Read Feuds Online

Authors: Avery Hastings

Feuds (21 page)

“I'm talking about this,” he said, pulling a thin envelope from his briefcase. He leaned toward Cole, his breath reeking of whiskey. “Go on, take a look.” Cole accepted the envelope with hesitation, then opened it and pulled out several printed photographs. Davis and him kissing on the fire escape. The two of them talking inside the ambulance. His hand touching the small of her back at Emilie's party. Them making out at Emilie's party. It was all there, their entire history.

“What are you going to do with these?” he hissed. He suppressed the urge to rip them up, to spit on them—simply because he knew Parson would have more, and he knew that reaction was what Parson wanted. Cole breathed hard, trying to keep his fury and panic in check.

Parson smiled broadly, reclaiming the envelope. “Wouldn't you like to know?” he said. Cole couldn't help himself—he lunged at him. Parson put out one hand to stop him, his face revealing his displeasure. “It's all over now, kid. We're in the home stretch. These babies,” he told Cole, waving the photos in the air, “are just icing on the cake. Keep control of yourself. Keep your eye on the prize. Finals are next. Wouldn't want everything to blow up in our faces now, would you?”

“You set me up,” Cole spit out, barely containing his anger.
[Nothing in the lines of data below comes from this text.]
(** An inode in use. *)
Lemma made_linked j : 0 < j < Z.of_nat (length names) + 2 -> linked_inode v main_sb j.
Proof.
  intros Hj. split; [mk_lia|]. destruct (decide (j = 1)) as [->|Hj1].
  - eexists. split; [apply (ma_root_at _ _ _ _ Hm)|]. cbn [di_type di_nlink set_di_size].
    by rewrite (fi_type _ _ _ _ (ma_root _ _ _ _ Hm)), (fi_nlink _ _ _ _ (ma_root _ _ _ _ Hm)).
  - destruct (lookup_lt_is_Some_2 cs (Z.to_nat (j - 2))) as [c Hc]; [lia|]. destruct (ma_file _ _ _ _ Hm _ _ Hc) as (di & Hat & Hf).
    replace (Z.of_nat (Z.to_nat (j - 2)) + 2) with j in Hat by lia. exists di. split; [done|].
    by rewrite (fi_type _ _ _ _ Hf), (fi_nlink _ _ _ _ Hf).
Qed.

(** The only directory is the root. *)
Lemma made_only_dir j di : 0 < j < sb_ninodes main_sb -> dinode_at v main_sb j = Some di -> di_type di = T_DIR -> di = dr'.
Proof.
  intros Hj Hat Hty. destruct (decide (j = 1)) as [->|Hj1]; [pose proof (ma_root_at _ _ _ _ Hm) as H1; unfold ROOTINO in H1; unfold dr'; congruence|].
  destruct (decide (j < Z.of_nat (length cs) + 2)) as [Hlt|Hge].
  - destruct (lookup_lt_is_Some_2 cs (Z.to_nat (j - 2))) as [c Hc]; [lia|]. destruct (ma_file _ _ _ _ Hm _ _ Hc) as (d & Hd & Hf).
    replace (Z.of_nat (Z.to_nat (j - 2)) + 2) with j in Hd by lia. rewrite Hat in Hd. injection Hd as <-.
    rewrite (fi_type _ _ _ _ Hf) in Hty. done.
  - rewrite (ma_free _ _ _ _ Hm) in Hat by lia. injection Hat as <-. done.
Qed.

Lemma made_tree : tree_ok v main_sb.
Proof.
  split.
  - apply made_linked. unfold ROOTINO. lia.
  - intros j di Hj Hat Hty. rewrite (made_only_dir j di) by done. exact made_dir_ok.
  - intros j di k Hj Hat Hty. rewrite (made_only_dir j di) by done. intros Hk Hne. apply made_linked.
    pose proof (root_ents_ok names Hn H0) as Hok. unfold dr' in *. rewrite <-length_root_ents in Hk, Hne |- *.
    destruct (decide (k < Z.of_nat (length (root_ents names)))) as [Hlt|Hge].
    + destruct (lookup_lt_is_Some_2 (root_ents names) (Z.to_nat k)) as [e He]; [lia|]. rewrite <-(Z2Nat.id k) by lia.
      rewrite (dent_inum_entry v (root_ents names) dr (ma_root _ _ _ _ Hm) made_ents Hok _ e) by done.
      destruct (Z.to_nat k) as [|[|i]]; [injection He as <-; cbn; lia..|]. cbn [root_ents lookup list_lookup] in He.
      apply lookup_zip_with_Some in He as (x & n & -> & Hx & _). apply lookup_seqZ in Hx as [-> Hx]. cbn [fst]. lia.
    + destruct Hne. apply (dent_inum_tail v (root_ents names) dr (ma_root _ _ _ _ Hm)); [exact made_ents|lia].
Qed.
“I'm on your side, Cole,” Parson replied, his eyes narrowing even as his mouth turned up in a smile. “What's wrong? Don't you trust me?”

 

13

DAVIS

The morning after she saw Cole at the FEUDS, all Davis wanted to do was get back to training. Hard training. Something to distract her from the way she wanted him still, despite everything she'd seen—and the raw brutality he was capable of. His strength terrified her; and yet, it could protect her, and she felt that he wanted to. She wanted him wrapped around her. Something inside her told her he'd never touch her like he'd touched the guy in the cage … but the fact that he'd done what he'd done at all was enough to send chills down her spine.

She had to dance to take her mind off it. Preferably with her fellow ballerinas, with whom she always felt grounded. She been off her game for the last few days, and she could feel it all over her body—her muscles slackening and some tightening up, the calluses on her feet softening. It was probably all in her head, but still. She needed her body back. When she was dancing, she felt her clearest and best.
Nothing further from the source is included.